**Exercise objective:**
Print each entry verbatim.

Records drawn from a dataset
Lemma rep_fhead h pv f : rep h pv f → fhead f = 0 → f = Nil.
Proof. destruct f as [|p c s]; [done|]. intros (Hp & _) E. by destruct Hp. Qed.

Lemma fhead_in f : f ≠ Nil → fhead f ∈ nodes f.
Proof. destruct f; [done|]. simpl. set_solver. Qed.

Lemma rep_nonzero h pv f : rep h pv f → 0 ∉ nodes f.
Proof.
  revert pv. induction f as [|p c IHc s IHs]; simpl; [set_solver|].
  intros pv (Hp & _ & Hc%IHc & Hs%IHs). set_solver.
Qed.

Lemma rep_lookup h pv f p : rep h pv f → p ∈ nodes f → is_Some (h !! p).
Proof.
  revert pv. induction f as [|q c IHc s IHs]; simpl; [set_solver|].
  intros pv (Hp & E & Hc & Hs) [->|[Hin|Hin]%elem_of_app]%elem_of_cons; eauto.
Qed.

(** The first root's [prev] may be redirected. *)
Lemma rep_reprev h pv pv' f l :
  rep h pv f → NoDup (nodes f) → h !! fhead f = Some l →
  rep (<[fhead f:=mkLink pv' (next l) (lchild l)]> h) pv' f.
Proof.
  destruct f as [|p c s]; [done|]. simpl. intros (Hp & E & Hc & Hs) Hnd E'.
  apply list.NoDup_cons in Hnd as [Hin _]. simplify_eq/=.
  split_and!; [done| |apply rep_insert; set_solver..]. by rewrite lookup_insert_eq.
Qed.

(** ** Running the primitives *)

Section prims.
Context (h : links) (p : Z) (l : phn_link_t).
Hypothesis (Hp : p ≠ 0) (E : h !! p = Some l).

Lemma phn_link_get_ok : phn_link_get p h = Done (l, h).
Proof.
  unfold phn_link_get. erewrite bind_done by reflexivity.
  rewrite (proj2 (Z.eqb_neq p 0)) by done. unfold liftO. by rewrite E.
Qed.

Lemma phn_link_set_ok f : phn_link_set p f h = Done (tt, <[p:=f l]> h).
Proof. unfold phn_link_set. by erewrite bind_done by apply phn_link_get_ok. Qed.

Lemma phn_next_get_ok : phn_next_get p h = Done (next l, h).
Proof. unfold phn_next_get. by erewrite bind_done by apply phn_link_get_ok. Qed.
Lemma phn_prev_get_ok : phn_prev_get p h = Done (prev l, h).
Proof. unfold phn_prev_get. by erewrite bind_done by apply phn_link_get_ok. Qed.
Lemma phn_lchild_get_ok : phn_lchild_get p h = Done (lchild l, h).
Proof. unfold phn_lchild_get. by erewrite bind_done by apply phn_link_get_ok. Qed.
Lemma phn_next_set_ok v : phn_next_set p v h = Done (tt, <[p:=mkLink (prev l) v (lchild l)]> h).
Proof. apply phn_link_set_ok. Qed.
Lemma phn_prev_set_ok v : phn_prev_set p v h = Done (tt, <[p:=mkLink v (next l) (lchild l)]> h).
Proof. apply phn_link_set_ok. Qed.
Lemma phn_lchild_set_ok v : phn_lchild_set p v h = Done (tt, <[p:=mkLink (prev l) (next l) v]> h).
Proof. apply phn_link_set_ok. Qed.
End prims.

Lemma unless_null_0 {S} (m : M S unit) s : unless_null 0 m s = Done (tt, s).
Proof. done. Qed.
Lemma unless_null_ne {S} p (m : M S unit) s : p ≠ 0 → unless_null p m s = m s.
Proof. intros Hp. unfold unless_null. by rewrite (proj2 (Z.eqb_neq p 0)). Qed.

(** A lookup in a store with several updates at distinct nodes. *)
Ltac look := simplify_map_eq; try reflexivity; try done.

(** One primitive of a sequence. *)
Ltac prim :=
  first
    [ erewrite bind_done by (eapply phn_next_get_ok; [done|look])
    | erewrite bind_done by (eapply phn_prev_get_ok; [done|look])
    | erewrite bind_done by (eapply phn_lchild_get_ok; [done|look])
    | erewrite bind_done by (eapply phn_next_set_ok; [done|look])
    | erewrite bind_done by (eapply phn_prev_set_ok; [done|look])
    | erewrite bind_done by (eapply phn_lchild_set_ok; [done|look])
    | erewrite phn_next_set_ok by (first [done|look])
    | erewrite phn_prev_set_ok by (first [done|look])
    | erewrite phn_lchild_set_ok by (first [done|look]) ]; cbn [prev next lchild].

(** [unless_null fhead (phn_prev_set fhead v)], the way the code guards it. *)
Lemma reprev_ok h pv pv' f :
  rep h pv f → NoDup (nodes f) →
  ∃ h', unless_null (fhead f) (phn_prev_set (fhead f) pv') h = Done (tt, h') ∧
        rep h' pv' f ∧ (∀ q, q ≠ fhead f → h' !! q = h !! q) ∧ h' !! 0 = h !! 0.
Proof.
  intros Hr Hnd. destruct f as [|p c s].
  - exists h. by rewrite unless_null_0.
  - destruct Hr as (Hp & E & Hc & Hs) eqn:Hr'. exists (<[p:=mkLink pv' (fhead s) (fhead c)]> h).
    rewrite unless_null_ne by done. split_and!.
    + cbn [fhead]. by prim.
    + apply (rep_reprev h pv pv' (Node p c s) (mkLink pv (fhead s) (fhead c))); done.
    + intros q Hq. by rewrite lookup_insert_ne.
    + by rewrite lookup_insert_ne.
Qed.

(** ** Heap order *)

Section order.
Context (cmp : Z → Z → Z).

Fixpoint hord (f : forest) : Prop :=
  match f with
  | Nil => True
  | Node p c s => Forall (λ q, cmp p q ≤ 0) (nodes c) ∧ hord c ∧ hord s
  end.

Context `{!Comparison cmp}.

Lemma cmp_le_refl x : cmp x x ≤ 0.
Proof. destruct (Z_le_gt_dec 0 (cmp x x)); [by apply cmp_total|lia]. Qed.

(** The tree on top takes the other one as its first child. *)
Lemma hord_link p0 c0 p1 c1 :
  hord (Node p0 c0 Nil) → hord (Node p1 c1 Nil) → cmp p0 p1 ≤ 0 →
  hord (Node p0 (Node p1 c1 c0) Nil).
Proof.
  simpl. intros (H0 & H1 & _) (H2 & H3 & _) Hle. split_and!; try done.
  constructor; [done|]. apply Forall_app. split; [|done].
  eapply Forall_impl; [|exact H2]. simpl. intros q Hq. by eapply cmp_trans.
Qed.
End order.

(** ** Merges *)

Lemma nodup_two (p0 p1 : Z) (l0 l1 : list Z) :
  NoDup ((p0 :: l0) ++ p1 :: l1) → p1 ≠ p0 ∧ p0 ∉ l0 ∧ p0 ∉ l1 ∧ p1 ∉ l0 ∧ p1 ∉ l1.
Proof.
  intros (Na & Hx & Nb)%list.NoDup_app.
  apply list.NoDup_cons in Na as [? _]. apply list.NoDup_cons in Nb as [? _].
  split_and!; set_solver.
Qed.

Section merges.
Context (cmp : Z → Z → Z).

**Task result:**
Lemma rep_fhead h pv f : rep h pv f → fhead f = 0 → f = Nil.
Proof. destruct f as [|p c s]; [done|]. intros (Hp & _) E. by destruct Hp. Qed.

Lemma fhead_in f : f ≠ Nil → fhead f ∈ nodes f.
Proof. destruct f; [done|]. simpl. set_solver. Qed.

Lemma rep_nonzero h pv f : rep h pv f → 0 ∉ nodes f.
Proof.
  revert pv. induction f as [|p c IHc s IHs]; simpl; [set_solver|].
  intros pv (Hp & _ & Hc%IHc & Hs%IHs). set_solver.
Qed.

Lemma rep_lookup h pv f p : rep h pv f → p ∈ nodes f → is_Some (h !! p).
Proof.
  revert pv. induction f as [|q c IHc s IHs]; simpl; [set_solver|].
  intros pv (Hp & E & Hc & Hs) [->|[Hin|Hin]%elem_of_app]%elem_of_cons; eauto.
Qed.

(** The first root's [prev] may be redirected. *)
Lemma rep_reprev h pv pv' f l :
  rep h pv f → NoDup (nodes f) → h !! fhead f = Some l →
  rep (<[fhead f:=mkLink pv' (next l) (lchild l)]> h) pv' f.
Proof.
  destruct f as [|p c s]; [done|]. simpl. intros (Hp & E & Hc & Hs) Hnd E'.
  apply list.NoDup_cons in Hnd as [Hin _]. simplify_eq/=.
  split_and!; [done| |apply rep_insert; set_solver..]. by rewrite lookup_insert_eq.
Qed.

(** ** Running the primitives *)

Section prims.
Context (h : links) (p : Z) (l : phn_link_t).
Hypothesis (Hp : p ≠ 0) (E : h !! p = Some l).

Lemma phn_link_get_ok : phn_link_get p h = Done (l, h).
Proof.
  unfold phn_link_get. erewrite bind_done by reflexivity.
  rewrite (proj2 (Z.eqb_neq p 0)) by done. unfold liftO. by rewrite E.
Qed.

Lemma phn_link_set_ok f : phn_link_set p f h = Done (tt, <[p:=f l]> h).
Proof. unfold phn_link_set. by erewrite bind_done by apply phn_link_get_ok. Qed.

Lemma phn_next_get_ok : phn_next_get p h = Done (next l, h).
Proof. unfold phn_next_get. by erewrite bind_done by apply phn_link_get_ok. Qed.
Lemma phn_prev_get_ok : phn_prev_get p h = Done (prev l, h).
Proof. unfold phn_prev_get. by erewrite bind_done by apply phn_link_get_ok. Qed.
Lemma phn_lchild_get_ok : phn_lchild_get p h = Done (lchild l, h).
Proof. unfold phn_lchild_get. by erewrite bind_done by apply phn_link_get_ok. Qed.
Lemma phn_next_set_ok v : phn_next_set p v h = Done (tt, <[p:=mkLink (prev l) v (lchild l)]> h).
Proof. apply phn_link_set_ok. Qed.
Lemma phn_prev_set_ok v : phn_prev_set p v h = Done (tt, <[p:=mkLink v (next l) (lchild l)]> h).
Proof. apply phn_link_set_ok. Qed.
Lemma phn_lchild_set_ok v : phn_lchild_set p v h = Done (tt, <[p:=mkLink (prev l) (next l) v]> h).
Proof. apply phn_link_set_ok. Qed.
End prims.

Lemma unless_null_0 {S} (m : M S unit) s : unless_null 0 m s = Done (tt, s).
Proof. done. Qed.
Lemma unless_null_ne {S} p (m : M S unit) s : p ≠ 0 → unless_null p m s = m s.
Proof. intros Hp. unfold unless_null. by rewrite (proj2 (Z.eqb_neq p 0)). Qed.

(** A lookup in a store with several updates at distinct nodes. *)
Ltac look := simplify_map_eq; try reflexivity; try done.

(** One primitive of a sequence. *)
Ltac prim :=
  first
    [ erewrite bind_done by (eapply phn_next_get_ok; [done|look])
    | erewrite bind_done by (eapply phn_prev_get_ok; [done|look])
    | erewrite bind_done by (eapply phn_lchild_get_ok; [done|look])
    | erewrite bind_done by (eapply phn_next_set_ok; [done|look])
    | erewrite bind_done by (eapply phn_prev_set_ok; [done|look])
    | erewrite bind_done by (eapply phn_lchild_set_ok; [done|look])
    | erewrite phn_next_set_ok by (first [done|look])
    | erewrite phn_prev_set_ok by (first [done|look])
    | erewrite phn_lchild_set_ok by (first [done|look]) ]; cbn [prev next lchild].

(** [unless_null fhead (phn_prev_set fhead v)], the way the code guards it. *)
Lemma reprev_ok h pv pv' f :
  rep h pv f → NoDup (nodes f) →
  ∃ h', unless_null (fhead f) (phn_prev_set (fhead f) pv') h = Done (tt, h') ∧
        rep h' pv' f ∧ (∀ q, q ≠ fhead f → h' !! q = h !! q) ∧ h' !! 0 = h !! 0.
Proof.
  intros Hr Hnd. destruct f as [|p c s].
  - exists h. by rewrite unless_null_0.
  - destruct Hr as (Hp & E & Hc & Hs) eqn:Hr'. exists (<[p:=mkLink pv' (fhead s) (fhead c)]> h).
    rewrite unless_null_ne by done. split_and!.
    + cbn [fhead]. by prim.
    + apply (rep_reprev h pv pv' (Node p c s) (mkLink pv (fhead s) (fhead c))); done.
    + intros q Hq. by rewrite lookup_insert_ne.
    + by rewrite lookup_insert_ne.
Qed.

(** ** Heap order *)

Section order.
Context (cmp : Z → Z → Z).

Fixpoint hord (f : forest) : Prop :=
  match f with
  | Nil => True
  | Node p c s => Forall (λ q, cmp p q ≤ 0) (nodes c) ∧ hord c ∧ hord s
  end.

Context `{!Comparison cmp}.

Lemma cmp_le_refl x : cmp x x ≤ 0.
Proof. destruct (Z_le_gt_dec 0 (cmp x x)); [by apply cmp_total|lia]. Qed.

(** The tree on top takes the other one as its first child. *)
Lemma hord_link p0 c0 p1 c1 :
  hord (Node p0 c0 Nil) → hord (Node p1 c1 Nil) → cmp p0 p1 ≤ 0 →
  hord (Node p0 (Node p1 c1 c0) Nil).
Proof.
  simpl. intros (H0 & H1 & _) (H2 & H3 & _) Hle. split_and!; try done.
  constructor; [done|]. apply Forall_app. split; [|done].
  eapply Forall_impl; [|exact H2]. simpl. intros q Hq. by eapply cmp_trans.
Qed.
End order.

(** ** Merges *)

Lemma nodup_two (p0 p1 : Z) (l0 l1 : list Z) :
  NoDup ((p0 :: l0) ++ p1 :: l1) → p1 ≠ p0 ∧ p0 ∉ l0 ∧ p0 ∉ l1 ∧ p1 ∉ l0 ∧ p1 ∉ l1.
Proof.
  intros (Na & Hx & Nb)%list.NoDup_app.
  apply list.NoDup_cons in Na as [? _]. apply list.NoDup_cons in Nb as [? _].
  split_and!; set_solver.
Qed.

Section merges.
Context (cmp : Z → Z → Z).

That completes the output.